The opposite of resentment is acceptance
After you have a shared understanding of one another’s experiences, and you’ve negotiated the resolution, comes acceptance. Acceptance is completely different from concession. Resentment comes from concession — when one of you just waves a white flag and gives up arguing your position. Acceptance means you understand what your partner’s experience is, what the relationship needs most right now, and you have agreed upon a next step. One of you may not like the outcome — you may have preferred something different — but you can accept the outcome in support of the relationship, without resentment.

Putting it all together with metaphor
I love metaphors (and use them regularly in sessions) — they use familiar objects or ideas to help explain concepts that might initially be difficult to understand.

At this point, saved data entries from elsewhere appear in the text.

(** The counter of handles: what a step returns is its old value. *)
Lemma tools_step_handle s r s' : step s r s' ->
  match r with
  | Some h => h = g_next_graph_exec s /\ g_next_graph_exec s' = (h + 1)%Z
  | None => g_next_graph_exec s' = g_next_graph_exec s
  end.
Proof.
  intros Hs. destruct Hs as [o s s' E _|s s' E|t a s s' _ E|t a o s s' _ E _|json h s s' E|t h a s s' _ E
    |A t h a f o s s' _ E _|t s s' E|t h s s' _ E|t s s' E].
  5: { unfold GraphExecCreate_, mbind, stM_bind, st_lift, st_get in E. destruct (GraphExecutor_ctor json); [|done..].
       destruct (_ =? _)%Z; [done|]. injection E as <- <-. done. }
  all: apply (f_equal snd) in E; simpl in E; subst s'.
  - unfold GraphStart_, mbind, stM_bind, st_get, st_lift. destruct (g_graph s); [done|]. by destruct GraphMonitor_ctor.
  - unfold GraphStop_. by destruct (g_graph s).
  - unfold GraphSnapshot_begin, mbind, stM_bind, st_get. by destruct (g_graph s).
  - unfold GraphSnapshot_end, mbind, stM_bind, monitor_at. destruct (monitors s !! a); [|done]. by destruct (snapshot_json m).
  - unfold graph_exec_begin, graph_exec_lookup, mbind, stM_bind. by destruct (g_graph_execs s !! h).
  - unfold graph_exec_use, exec_at, mbind, stM_bind. destruct (execs s !! a); [|done]. by destruct (f x).
  - done.
  - unfold GraphExecDestroy_erase. by destruct (g_graph_execs s !! h).
  - unfold GraphExecDestroy_reset. by destruct (destroying s !! t).
Qed.

Lemma tools_run_handles l s : run l s -> StronglySorted Z.lt l /\ Forall (fun h => h < g_next_graph_exec s)%Z l.
Proof.
  induction 1 as [|l s r s' _ [IH1 IH2] Hs]; [by split; constructor|]. apply tools_step_handle in Hs.
  destruct r as [h|]; simpl; [|by rewrite app_nil_r, Hs]. destruct Hs as [-> ->]. split.
  - apply StronglySorted_snoc; [done|]. exact IH2.
  - apply Forall_app. split; [|constructor; [lia|constructor]]. eapply Forall_impl; [exact IH2|]. simpl. lia.
Qed.

(** C30: the graph tools under any interleaving: handles are never given out
    twice; a handle in the table, and a started monitor, stand for a live object;
    but a call works on a raw pointer, so one in progress is undefined exactly
    when its executor was destroyed since it took the pointer, and a snapshot
    exactly when its monitor was stopped. *)
Theorem raw_pointer_calls l s : run l s ->
  StronglySorted Z.lt l /\
  (forall h a, g_graph_execs s !! h = Some a -> fst (exec_at a s) <> Undefined) /\
  (forall t h a, in_use s !! t = Some (h, a) ->
     (fst (exec_at a s) = Undefined <-> g_graph_execs s !! h = None /\ forall t', destroying s !! t' <> Some a)) /\
  (forall a, g_graph s = Some a -> fst (monitor_at a s) <> Undefined) /\
  (forall t a, snapshotting s !! t = Some a -> (fst (monitor_at a s) = Undefined <-> g_graph s <> Some a)).
Proof.
  intros Hr. pose proof (tools_run_inv _ _ Hr) as Hi. apply tools_run_handles in Hr as [Hs _].
  assert (He : forall a, fst (exec_at a s) = Undefined <-> ~ is_Some (execs s !! a)).
  { intros a. rewrite <- eq_None_not_Some. unfold exec_at. by destruct (execs s !! a). }
  assert (Hm : forall a, fst (monitor_at a s) = Undefined <-> ~ is_Some (monitors s !! a)).
  { intros a. rewrite <- eq_None_not_Some. unfold monitor_at. by destruct (monitors s !! a). }
  split; [done|]. split; [|split; [|split]].
  - intros h a Ha. rewrite He, (inv_execs s Hi). intros Hn. apply Hn. left. by exists h.
  - intros t h a Hu. destruct (inv_use s Hi t h a Hu) as (_ & Hf & Hb). rewrite He, (inv_execs s Hi). split.
    + intros Hn. split; [|intros t' Ht; apply Hn; right; by exists t'].
      destruct (g_graph_execs s !! h) as [a'|] eqn:Ea; [|done]. rewrite (Hf a' eq_refl) in Ea. destruct Hn. left. by exists h.
    + intros [Hn Hd] [[h' Hh']|[t' Ht']]; [|by eapply Hd]. rewrite (Hb h' Hh') in Hh'. congruence.
  - intros a Ha. rewrite Hm, (inv_monitors s Hi). tauto.
  - intros t a _. by rewrite Hm, (inv_monitors s Hi).
Qed.

(** One thread's view of a graph executor: a topology that is rejected
    registers nothing; otherwise every call on the returned handle works on the
    executor just built, destroying it leaves tables and heap as they were, and
    from then on the handle is unknown and destroying it again does nothing. *)
Theorem graph_exec_lifecycle s t json :
  tools_inv s -> (g_next_graph_exec s < 2 ^ 63 - 1)%Z -> destroying s !! t = None ->
  match GraphExecutor_ctor json with
  | Ok x => exists s1 s2, GraphExecCreate_ GraphExecutor_ctor json s = (Ok (g_next_graph_exec s), s1) /\
      (forall A (f : X -> outcome A * X), fst (graph_exec_call t (g_next_graph_exec s) f s1) = fst (f x)) /\
      GraphExecDestroy_ t (g_next_graph_exec s) s1 = (Ok tt, s2) /\
      (g_graph_execs s2 = g_graph_execs s /\ execs s2 = execs s) /\
      (forall A (f : X -> outcome A * X), graph_exec_call t (g_next_graph_exec s) f s2 = (Throw ValueError, s2)) /\
      GraphExecDestroy_ t (g_next_graph_exec s) s2 = (Ok tt, s2)
  | Throw e => GraphExecCreate_ GraphExecutor_ctor json s = (Throw e, s)
  | Undefined => True
  end.
Proof.
  intros Hi Hn Ht. destruct (GraphExecutor_ctor json) as [x|e|] eqn:Ec; [|by unfold GraphExecCreate_, mbind, stM_bind, st_lift; rewrite Ec|done].
  assert (Hfresh : execs s !! next_object s = None).
  { apply eq_None_not_Some. rewrite (inv_execs s Hi). intros [[h Hh]|[u Hu]];
      [apply (inv_table s Hi) in Hh|apply (inv_destroying s Hi) in Hu]; lia. }
  assert (Hunused : g_graph_execs s !! g_next_graph_exec s = None).
  { destruct (g_graph_execs s !! g_next_graph_exec s) as [a|] eqn:Ea; [|done]. apply (inv_table s Hi) in Ea. lia. }
  unfold GraphExecCreate_, mbind, stM_bind, st_lift, st_get. rewrite Ec.
  destruct (Z.eqb_spec (g_next_graph_exec s) (2 ^ 63 - 1)) as [He|_]; [lia|]. do 2 eexists.
  split; [reflexivity|]. split; [|split; [|split; [|split]]].
  - intros A f. unfold graph_exec_call, graph_exec_begin, graph_exec_lookup, mbind, stM_bind. simpl. rewrite lookup_insert_eq.
    unfold st_try, graph_exec_use, exec_at, mbind, stM_bind. simpl. rewrite lookup_insert_eq. destruct (f x) as [[r|e|] x']; done.
  - unfold GraphExecDestroy_, GraphExecDestroy_erase, GraphExecDestroy_reset, mbind, stM_bind. simpl.
    rewrite lookup_insert_eq. simpl. rewrite lookup_insert_eq. reflexivity.
  - simpl. by rewrite !delete_insert_id.
  - intros A f. unfold graph_exec_call, graph_exec_begin, graph_exec_lookup, mbind, stM_bind. simpl. by rewrite lookup_delete_eq.
  - unfold GraphExecDestroy_, GraphExecDestroy_erase, GraphExecDestroy_reset, mbind, stM_bind. simpl.
    rewrite lookup_delete_eq. simpl. by rewrite lookup_delete_eq.
Qed.
End runs.
End facts.

(* ------------------------------------------------------------------ *)
(** * One thread spins, another destroys *)

Module ToolsDemo.
(** An executor is its topology, a monitor the snapshots taken. *)
Definition demo_ctor (text : bytes) : outcome bytes := if bool_decide (text = []) then Throw InvalidArguments else Ok text.
Definition demo_snapshot (n : nat) : outcome bytes * nat := (Ok (lit "{}"), S n).
Definition demo_run : list Z -> GraphTools nat bytes -> Prop := tools_run (Ok 0) demo_snapshot demo_ctor.
Definition after {A} (m : stM (GraphTools nat bytes) A) (s : GraphTools nat bytes) := snd (m s).
(** Thread 1 has entered a spin, thread 2 has begun a snapshot. *)
Definition entered : GraphTools nat bytes :=
  after (GraphSnapshot_begin 2) (after (GraphStart_ (Ok 0)) (after (graph_exec_begin 1 1) (after (GraphExecCreate_ demo_ctor (lit "{}")) tools_init))).
Definition destroyed : GraphTools nat bytes := after GraphStop_ (after (GraphExecDestroy_ 3 1) entered).
End ToolsDemo.
Import ToolsDemo.

Lemma entered_run : demo_run [1]%Z entered.
Proof.
  change [1%Z] with (((([] ++ option_list (Some 1%Z)) ++ option_list (@None Z)) ++ option_list (@None Z)) ++ option_list (@None Z)).
  unfold entered, after.
  eapply tools_next; [eapply tools_next; [eapply tools_next; [eapply tools_next; [apply tools_start|]|]|]|].
  - eapply (step_create _ _ _ (lit "{}")), pair_eq. vm_compute. reflexivity.
  - eapply (step_begin _ _ _ 1 1%Z 0); [|apply pair_eq]; vm_compute; reflexivity.
  - eapply (step_start _ _ _ (Ok tt)); [apply pair_eq; vm_compute; reflexivity|done].
  - eapply (step_snapshot_begin _ _ _ 2 1); [|apply pair_eq]; vm_compute; reflexivity.
Qed.

Lemma destroyed_run : demo_run [1]%Z destroyed.
Proof.
  change [1%Z] with ((([1%Z] ++ option_list (@None Z)) ++ option_list (@None Z)) ++ option_list (@None Z)).
  unfold destroyed, after.
  eapply tools_next; [eapply tools_next; [eapply tools_next; [apply entered_run|]|]|].
  - eapply (step_erase _ _ _ 3 1%Z); [|apply pair_eq]; vm_compute; reflexivity.
  - eapply (step_reset _ _ _ 3), pair_eq; vm_compute; reflexivity.
  - eapply step_stop, pair_eq; vm_compute; reflexivity.
Qed.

You can think of the Practices of Love as a safe harbor, surrounded by three islands: Shared Understanding, Negotiation, and Acceptance. To get from Shared Understanding to Negotiation you must set sail on sturdy vessel of Communication; to get from Negotiation to Acceptance, you must navigate the vessel Collaboration; and to be willing to make the trip from Acceptance back to Shared Understanding will require the ship of Balance, ensuring that each partner steers the relationship toward resolutions with equity. Veering off course risks Disconnection, Resentment, and Blame.